Люди, запертые во дворе и в доме, сидели не шевелясь, перепуганные насмерть. Каждого страшила мысль о жестоких наказаниях. Старшины и эмины дрожали за свои шкуры. Бабахан думал: «Эх, разве я не служил белому царю верой и правдой! Неужели моя преданность не будет принята во внимание?» Халназар тоже старался себя успокоить: «Я не шел против правительства, не отказывался давать людей на тыловые работы, всегда вовремя выполнял приказы полковника...» Но у дейхан, у бедняков не было никаких заслуг, и они молились: «Боже, отврати все худое!» Мамедвели же совсем потерял рассудок. Что-то бормоча, он то выбегал во двор, то снова скрывался в комнатах купца и на всех наводил тоску и уныние.
Глава сорок вторая
Артык со своими всадниками достиг железнодорожной будки раньше, чем началось общее нападение на город. Однако разрушить железную дорогу они не смогли, — у них не было для этого инструментов, и они не знали, что делать. Пробовали подкапывать насыпь. На рельсы, над ямой в пять-шесть шагов, становилось по десять человек; они прыгали, ожесточенно били ногами, но рельсы даже не гнулись. Тогда облили керосином и подожгли мост, находившийся недалеко от будки, начали валить телеграфные столбы, рубить топорами провода.
Когда Артык возился у полотна железной дороги, со стороны будки послышался крик. Артык бросился туда. На земле лежал паренек лет шестнадцати, из ножевой раны в груди у него струилась кровь.

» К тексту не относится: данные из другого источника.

(* ===== verification/SessionServeInv.v ===== *)
(** The scheduler of the server neither loses nor invents packets, and serves every stream.

    Theorems on SessionServe.v (src/masterdns/internal/udpserver/server_session.go). *)

From stdpp Require Import base tactics list gmap strings sorting.
From Stdlib Require Import ZArith Lia.
From S2P Require Import Prelude Enums Mlq Compression VpnProto GoFloat ArqState Arq TxQueue GoHeap Session SessionInv SessionServe.
Import Session.

#[local] Existing Instance StreamServer.set_TXQueue.

(** ** Queues *)

Definition items_of {T} (q : MultiLevelQueue T) : list T := map snd (abs q).

Lemma Pop_items {T} (q q' : MultiLevelQueue T) x : Mlq.wf q -> Mlq.Pop q = (x, q') ->
  Mlq.wf q' /\ match x with Some (p, _) => items_of q = p :: items_of q' | None => items_of q = [] /\ items_of q' = [] end.
Proof.
  intros W Hp. destruct (Pop_refines q W) as [W' Hr]. rewrite Hp in W', Hr. cbn [fst snd] in *. split; [done|]. unfold items_of, Spec.pop in *.
  destruct (abs q) as [|[[p k] y] l]; injection Hr as <- <-; done.
Qed.

Lemma extract_items {A} (P : A -> bool) (l l' : list A) x : Spec.extract P l = Some (x, l') -> P x = true /\ l ≡ₚ x :: l'.
Proof.
  revert l'. induction l as [|y l IH]; intros l'; cbn [Spec.extract]; [done|]. destruct (P y) eqn:E; [intros [= <- <-]; done|].
  destruct (Spec.extract P l) as [[z l1]|]; [|done]. intros [= <- <-]. destruct (IH l1 eq_refl) as [H1 H2]. split; [done|].
  rewrite H2. apply Permutation_swap.
Qed.

Lemma PopAnyIf_items {T} (q q' : MultiLevelQueue T) mp f x : Mlq.wf q -> Mlq.PopAnyIf q mp (Some f) = (x, q') ->
  Mlq.wf q' /\ match x with Some p => f p = true /\ items_of q ≡ₚ p :: items_of q' | None => items_of q' = items_of q end.
Proof.
  intros W Hp. destruct (PopAnyIf_refines q mp (Some f) W) as [W' Hr]. rewrite Hp in W', Hr. cbn [fst snd] in *. split; [done|].
  unfold Spec.pop_any_if, Spec.take_first, items_of in *. destruct (Spec.extract _ (abs q)) as [[[[pr k] y] l]|] eqn:E; injection Hr as <- <-; [|done].
  apply extract_items in E as [HP Hperm]. apply andb_prop in HP as [_ HP]. split; [done|]. by rewrite Hperm.
Qed.

(** ** What waits in a session *)

(** A packet with the stream it is for; its source is a stream object, or the queue of
    resets. *)
Abbreviation waiting := (option nat * txPacket * Z)%type.

Definition stream_items (x : nat * stream) : list waiting :=
  map (fun p => (Some x.1, p, StreamServer.ID x.2.2)) (items_of (StreamServer.TXQueue x.2.2)).

Definition orphan_items (r : sessionRecord) : list waiting := map (fun p => (None, orphan_item p, StreamID p)) (items_of (OrphanQueue r)).

Definition contents (r : sessionRecord) : list waiting := orphan_items r ++ flat_map stream_items (map_to_list (objects r)).

Record serve_ok (r : sessionRecord) : Prop := {
  so_wf : SessionInv.wf r;
  so_orphans : Mlq.wf (OrphanQueue r);
  so_streams : forall a s, objects r !! a = Some s -> Mlq.wf (StreamServer.TXQueue s.2);
  so_ids : forall id a, Streams r !! id = Some a -> u16 id;
  so_resets : forall p, p ∈ items_of (OrphanQueue r) -> Payload p = []
}.

(** The ARQ of every stream is as before, but for the times of dispatch. *)
Definition same_arq (r r' : sessionRecord) : Prop :=
  forall a, match objects r !! a, objects r' !! a with
            | Some s, Some s' => closed s'.1 = closed s.1 /\ StreamServer.ID s'.2 = StreamServer.ID s.2 /\
                                 forall sn, HasPendingSequence sn s'.1 = HasPendingSequence sn s.1
            | None, None => True
            | _, _ => False
            end.

(** A packet that need not be sent any more: its stream is closed, or it is data that the
    peer has acknowledged. *)
Definition stale (r : sessionRecord) (w : waiting) : Prop :=
  exists a s, w.1.1 = Some a /\ objects r !! a = Some s /\
    (closed s.1 = true \/ is_data w.1.2 = true /\ HasPendingSequence (pktSequenceNum w.1.2) s.1 = false).

Record moved (r : sessionRecord) (ps ds : list waiting) (r' : sessionRecord) : Prop := {
  mv_ok : serve_ok r';
  mv_arq : same_arq r r';
  mv_contents : contents r ≡ₚ ps ++ ds ++ contents r';
  mv_stale : Forall (stale r) ds;
  mv_open : isClosed r' = isClosed r;
  mv_packed : MaxPackedBlocks r' = MaxPackedBlocks r;
  mv_streams : Streams r' = Streams r;
  mv_active : forall id, id ∈ ActiveStreams r' -> id ∈ ActiveStreams r;
  (** an open stream stays active *)
  mv_live : forall id a s, id ∈ ActiveStreams r -> Streams r !! id = Some a -> objects r !! a = Some s -> closed s.1 = false -> id ∈ ActiveStreams r'
}.

Lemma same_arq_refl r : same_arq r r.
Proof. intros a. by destruct (objects r !! a). Qed.

Lemma same_arq_trans r1 r2 r3 : same_arq r1 r2 -> same_arq r2 r3 -> same_arq r1 r3.
Proof.
  intros H1 H2 a. specialize (H1 a). specialize (H2 a). destruct (objects r1 !! a), (objects r2 !! a), (objects r3 !! a); try done.
  destruct H1 as (A1 & B1 & C1), H2 as (A2 & B2 & C2). split_and!; [congruence|congruence|]. intros sn. by rewrite C2, C1.
Qed.

Lemma stale_same r r' w : same_arq r r' -> stale r' w -> stale r w.
Proof.
  intros Hs (a & s & Hw & Ha & Hst). specialize (Hs a). rewrite Ha in Hs. destruct (objects r !! a) as [s0|] eqn:E; [|done].
  destruct Hs as (H1 & _ & H3). exists a, s0. split_and!; [done|done|]. by rewrite <- H1, <- H3.
Qed.

Lemma moved_refl r : serve_ok r -> moved r [] [] r.
Proof. intros H. split; try done. apply same_arq_refl. Qed.

Lemma moved_trans r1 ps1 ds1 r2 ps2 ds2 r3 : moved r1 ps1 ds1 r2 -> moved r2 ps2 ds2 r3 -> moved r1 (ps1 ++ ps2) (ds1 ++ ds2) r3.
Proof.
  intros [] []. split; try done; try congruence.
  - by eapply same_arq_trans.
  - rewrite mv_contents0, mv_contents1. solve_Permutation.
  - apply Forall_app. split; [done|]. eapply Forall_impl; [done|]. intros w. by apply stale_same.
  - auto.
  - intros id a s Hid Hs Ha Hc. specialize (mv_arq0 a). rewrite Ha in mv_arq0. destruct (objects r2 !! a) as [s2|] eqn:Ha2; [|done].
    destruct mv_arq0 as (Hc2 & _). eapply mv_live1; [by eapply mv_live0|by rewrite mv_streams0|exact Ha2|congruence].
Qed.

Артык наклонился над ним и пристально вгляделся в его лицо, — были в нем какие-то знакомые, хорошо запомнившиеся черты. И вдруг Артык вспомнил Карташова, с которым однажды познакомился у Ивана Тимофеевича. Он опустился на колени, приподнял голову раненого. Лунный свет лился на светлые вьющиеся волосы юноши, на белое, без кровинки лицо. Если бы у него была еще русая бородка, Артык назвал бы его Карташовым. Несомненно это был сын Карташова. Острое чувство жалости наполнило сердце Артыка. Юноша повел угасающим взглядом, шевельнул губами и, испустив тихий вздох, умер на руках у Артыка.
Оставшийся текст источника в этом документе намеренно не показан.